Missing values are often profiled in a univariate way. This however only tells you how many variables are infected by the "missing value" disease to what extent. It does not give you insight on how many full records you have or if there is a structure of missing data.
However you should be interested to profile the missing value structure of the variables in your analysis data. This can give you insight whether there are relationships in the data that you should be aware of, before you start with the analysis.
This article introduces the %MV_PROFILING macro which allows you to profile missing values in your data in a more comprehensive way. You receive insight into the missing value pattern and potential relationships of the data. The %MV_PROFILING macros has been published with my "Data Quality for Analytics Using SAS" book in 2012. It also has been featured in my SAS Global Forum presentation "Want an Early Picture of the Data Quality Status of Your Analysis Data? SAS® Visual Analytics Shows ..." in 2015.
The output of the %MV_PROFILING macro shows you for example how many FULL RECORDS (records with any missing value in one of the variables), how many records with a missing value in one variable, or with missing values in more than 4 variables exist.

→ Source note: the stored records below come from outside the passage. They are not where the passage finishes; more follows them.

(** The decision taken at the [j]-th doubling: the estimate is below
    [epsilon] and the reliability guard of line 278 does not veto it. *)
Definition stops_at (j : nat) : bool :=
  let stopping_condition_met := (runge_estimate j <? epsilon)%float in
  if (4 <=? p) && (n_at j <? min_n_for_reliable_runge) && stopping_condition_met
     && (Z.of_nat (Nat.pred j) <? max_iterations - 1)
  then false else stopping_condition_met.

(** The stopping rule in the words of the specification. *)
Definition stopping_rule (j : nat) : bool :=
  (runge_estimate j <? epsilon)%float && ((p <? 4) || (8 <=? n_at j)).

End Driver.

(** The counts [2; 4; ...; 2^k]. *)
Definition doublings (k : nat) : list Z := map n_at (seq 0 k).

(** The number of executions of the loop body in a run: every execution
    calls the integrator once, after the one call that precedes the loop. *)
Definition iterations (r : result) : nat := (length (calls (events r)) - 1)%nat.

(** The loop invariant: the locals at the top of the body after [k]
    executions of it, none of which took the count above the ceiling. *)
Definition at_head (integrator : float -> float -> Z -> float) (a b : float)
           (k : nat) (s : head) : Prop :=
  s = mkHead (n_at k) (I_at integrator a b k) (Z.of_nat k) (map Call (doublings (S k)))
  /\ n_at k <= 4000000.

End Runge.

(** A reference [pow] for evaluating runs: repeated multiplication for a
    small non-negative integer exponent, which is exact (and so agrees with
    [std::pow]) for the base 2 the program uses; NaN elsewhere. *)
Fixpoint pow_nat (x : float) (k : nat) : float :=
  match k with
  | O => 1%float
  | S k' => (x * pow_nat x k')%float
  end.

Definition pow_ref (x y : float) : float :=
  match static_cast_int_ceil y with
  | Some k =>
      if (0 <=? k) && (k <=? 64) && (double_of_int k =? y)%float
      then pow_nat x (Z.to_nat k)
      else nan
  | None => nan
  end.

(** An integrator whose values never settle: it returns its count. *)
Definition restless (_ _ : float) (n : Z) : float := double_of_int n.

(** ** The derivative-bound planner (inlined in [main], lines 361-362 and
    372-373) *)

Definition M2_val : float := 0.43156%float.

Section Planner.

Variable pow : float -> float -> float.

(** [static_cast<int>(std::ceil(std::sqrt(std::pow(b - a, 3) * M2 / (k * epsilon))))]
    followed by [if (n == 0) n = 1;]. *)
Definition n_m2 (k a b M2 epsilon : float) : option Z :=
  match static_cast_int_ceil
          (PrimFloat.sqrt (pow (b - a) 3 * M2 / (k * epsilon))%float) with
  | Some n => Some (if n =? 0 then 1 else n)
  | None => None
  end.

Definition n_rect_m2 (a b M2 epsilon : float) : option Z := n_m2 24 a b M2 epsilon.
Definition n_trap_m2 (a b M2 epsilon : float) : option Z := n_m2 12 a b M2 epsilon.

End Planner.

(** ** The formulas in the words of the specification *)

(** The interior nodes [1 .. n-1]. *)
Definition interior (n : Z) : list Z := map Z.of_nat (seq 1 (Z.to_nat (n - 1))).

(** The fixed integrand [f(x) = (x + 3) / (x^2 + 4)]. *)
Definition f (x : float) : float := ((x + 3) / (x * x + 4))%float.

(** [h * ((f(a) + f(b)) / 2 + sum_{i=1}^{n-1} f(a + i h))] with
    [h = (b - a) / n]; the terms of the sum are added in index order. *)
Definition trapezoid_formula (a b : float) (n : Z) : float :=
  let h := ((b - a) / double_of_int n)%float in
  (h * fold_left (fun acc i => acc + f (a + double_of_int i * h))
         (interior n) ((f a + f b) / 2))%float.

(** [ceil (sqrt q)] for an exact rational [q]. *)
Definition ceil_sqrt (q : Q) : Z :=
  let c := Qceiling q in
  if c <=? 0 then 0
  else let r := Z.sqrt c in if r * r =? c then r else r + 1.

(** [n = ceil (sqrt (L^3 M2 / (k eps)))] with a floor of 1, in exact
    arithmetic. *)
Definition planner_formula (L M2 k eps : Q) : Z :=
  Z.max 1 (ceil_sqrt (L * L * L * M2 / (k * eps))%Q).

(** ** The rest of the program: [func_dd] and [main] *)

(** The closed form of the second derivative, which nothing calls. *)
Definition func_dd (x : float) : float :=
  let num := (2 * (x * x * x + 9 * x * x - 12 * x - 12))%float in
  let den_base := (x * x + 4)%float in
  (num / (den_base * den_base * den_base))%float.

Definition M_PI : float := 3.14159265358979323846%float.

(** What [main] computes and decides; the layout of the text it prints is
    left out.  [cout_warnings] lists the methods whose error is reported
    above [epsilon] (lines 426-445), [cerr] the driver's own warnings. *)
Inductive method : Type :=
| CentralRectanglesM2
| TrapezoidsM2
| TrapezoidsRunge
| SimpsonRunge.

Record report : Type := mkReport {
  exact_value : float;
  rep_n_rect_m2 : Z;
  h_rect_m2 : float;
  res_central_rect_m2 : float;
  rep_n_trap_m2 : Z;
  h_trap_m2 : float;
  res_trap_m2 : float;
  n_trap_runge_final : Z;
  res_trap_runge : float;
  n_simpson_runge_final : Z;
  res_simpson_runge : float;
  cout_warnings : list method;
  cerr : list Runge.event;
  all_accurate_flag : bool
}.
Lemma rd_replicate n x y i : rd (replicate n x) i = Some y -> y = x.
Proof. unfold rd. destruct (0 <=? i); [|done]. intros [-> _]%lookup_replicate. done. Qed.

Lemma rd_in_range l i : 0 <= i < Z.of_nat (length l) -> exists x, rd l i = Some x.
Proof.
  intros [Hi Hlt]. unfold rd. destruct (Z.leb_spec 0 i); [|lia].
  apply lookup_lt_is_Some_2. lia.
Qed.

Lemma wr_in_range l i x :
  0 <= i < Z.of_nat (length l) -> wr l i x = Some (<[Z.to_nat i := x]> l).
Proof.
  intros [Hi Hlt]. unfold wr.
  destruct (Z.leb_spec 0 i), (Z.ltb_spec i (Z.of_nat (length l))); try lia. done.
Qed.

Lemma wr_exists l i x y : rd l i = Some y -> exists l', wr l i x = Some l'.
Proof. intros H%rd_Some. eexists. by apply wr_in_range. Qed.

Lemma wr_Some l l' i x :
  wr l i x = Some l' -> 0 <= i < Z.of_nat (length l) /\ l' = <[Z.to_nat i := x]> l.
Proof.
  unfold wr. destruct (Z.leb_spec 0 i), (Z.ltb_spec i (Z.of_nat (length l))); simpl;
    intros; simplify_eq; split; done || lia.
Qed.

Lemma wr_length l l' i x : wr l i x = Some l' -> length l' = length l.
Proof. intros [_ ->]%wr_Some. apply length_insert. Qed.

Lemma rd_wr_eq l l' i x : wr l i x = Some l' -> rd l' i = Some x.
Proof.
  intros [[Hi Hlt] ->]%wr_Some. unfold rd. destruct (Z.leb_spec 0 i); [|lia].
  apply list_lookup_insert_eq. lia.
Qed.

Lemma rd_wr_ne l l' i j x : wr l i x = Some l' -> i <> j -> rd l' j = rd l j.
Proof.
  intros [[Hi Hlt] ->]%wr_Some Hne. unfold rd. destruct (Z.leb_spec 0 j); [|done].
  apply list_lookup_insert_ne. lia.
Qed.

Lemma rd_wr l l' i j x :
  wr l i x = Some l' -> rd l' j = if decide (i = j) then Some x else rd l j.
Proof.
  intros Hw. case_decide; subst; eauto using rd_wr_eq, rd_wr_ne.
Qed.
End Arrays.

(** ** Sums over a list *)

Definition total {A} (f : A -> Z) (l : list A) : Z := fold_right (fun x n => f x + n) 0 l.

Section Totals.
Context {A : Type} (f : A -> Z).
Implicit Types (l : list A) (x y : A).

Lemma total_cons x l : total f (x :: l) = f x + total f l.
Proof. done. Qed.

Lemma total_app l l' : total f (l ++ l') = total f l + total f l'.
Proof. induction l as [|x l IH]; [done|]. rewrite <- app_comm_cons, !total_cons. lia. Qed.

Lemma total_insert l i x y : l !! i = Some x -> total f (<[i := y]> l) = total f l - f x + f y.
Proof.
  revert i. induction l as [|z l IH]; intros [|i] H; try done.
  - injection H as ->. cbn [insert list_insert]. rewrite !total_cons. lia.
  - cbn [insert list_insert]. rewrite !total_cons, IH; [lia|done].
Qed.

Lemma total_perm l l' : l ≡ₚ l' -> total f l = total f l'.
Proof. induction 1; rewrite ?total_cons in *; lia. Qed.

Lemma total_nonneg l : (forall x, x ∈ l -> 0 <= f x) -> 0 <= total f l.
Proof.
  induction l as [|x l IH]; [done|]. intros H. rewrite total_cons.
  pose proof (H x ltac:(left)). pose proof (IH ltac:(intros; apply H; by right)). lia.
Qed.

Lemma total_lookup l i x : (forall x, x ∈ l -> 0 <= f x) -> l !! i = Some x -> f x <= total f l.
Proof.
  intros Hn Hl. apply list_elem_of_split_length in Hl as (l1 & l2 & -> & _).
  rewrite total_app, total_cons.
  pose proof (total_nonneg l1 ltac:(intros; apply Hn, elem_of_app; by left)).
  pose proof (total_nonneg l2 ltac:(intros; apply Hn, elem_of_app; right; by right)). lia.
Qed.

Lemma total_bound l c : (forall x, x ∈ l -> f x <= c) -> total f l <= c * Z.of_nat (length l).
Proof.
  induction l as [|x l IH]; [cbn; lia|]. intros H. rewrite total_cons. cbn [length].
  pose proof (H x ltac:(left)). pose proof (IH ltac:(intros; apply H; by right)). lia.
Qed.
End Totals.

(** ** Decimal numerals *)

Definition is_digit (c : Z) : Prop := 48 <= c <= 57.
#[global] Instance is_digit_dec c : Decision (is_digit c).
Proof. unfold is_digit. apply _. Defined.

(** The number a string of digits denotes, after the digits of [n]. *)
Definition decimal_from (n : Z) (l : list Z) : Z := foldl (fun n c => n * 10 + (c - 48)) n l.
Definition decimal (l : list Z) : Z := decimal_from 0 l.

Lemma decimal_from_cons n c l : decimal_from n (c :: l) = decimal_from (n * 10 + (c - 48)) l.
Proof. done. Qed.

Lemma decimal_grows l n : 0 <= n -> Forall is_digit l -> n <= decimal_from n l.
Proof.
  revert n. induction l as [|c l IH]; intros n Hn Hl; [done|].
  apply Forall_cons in Hl as [Hc Hl]. unfold is_digit in Hc. rewrite decimal_from_cons.
  specialize (IH (n * 10 + (c - 48)) ltac:(lia) Hl). lia.
Qed.

(** ** Automation *)

Create HintDb blorg discriminated.
#[export] Hint Resolve u8_range u16_range u32_range u64_range : blorg.
#[export] Hint Resolve rd_wr_eq rd_wr_ne wr_length : blorg.

(** Case analysis on the boolean tests of the source, leaving the
    propositions they decide. *)
Ltac bool_cases :=
  repeat match goal with
  | H : context [?a =? ?b] |- _ => destruct (Z.eqb_spec a b); simpl in *
  | |- context [?a =? ?b] => destruct (Z.eqb_spec a b); simpl in *
  | H : context [?a <? ?b] |- _ => destruct (Z.ltb_spec a b); simpl in *
  | |- context [?a <? ?b] => destruct (Z.ltb_spec a b); simpl in *
  | H : context [?a <=? ?b] |- _ => destruct (Z.leb_spec a b); simpl in *
  | |- context [?a <=? ?b] => destruct (Z.leb_spec a b); simpl in *
  end.

(** Inversion of a successful run in the option monad. *)
Ltac run_inv :=
  repeat match goal with
  | H : mbind _ _ = Some _ |- _ => apply bind_Some in H as (? & ? & H)
  | H : Some _ = Some _ |- _ => injection H as H
  | H : mret _ = Some _ |- _ => injection H as H
  | H : (_, _) = (_, _) |- _ => injection H as ? ?
  end; simplify_eq.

In this article you find usage examples and the interpretation of the output of the %MV_PROFILING macro. It also shows explains the macro parameters.
The missing value profiling (%MV_PROFILING) macro defines a segmentation of the observations based on its missing value structures. For each variable, a dummy variable is created that indicates whether a value is missing or not. This set of indicator variables is then concatenated into a string. The following illustrates the definition of the profile chain.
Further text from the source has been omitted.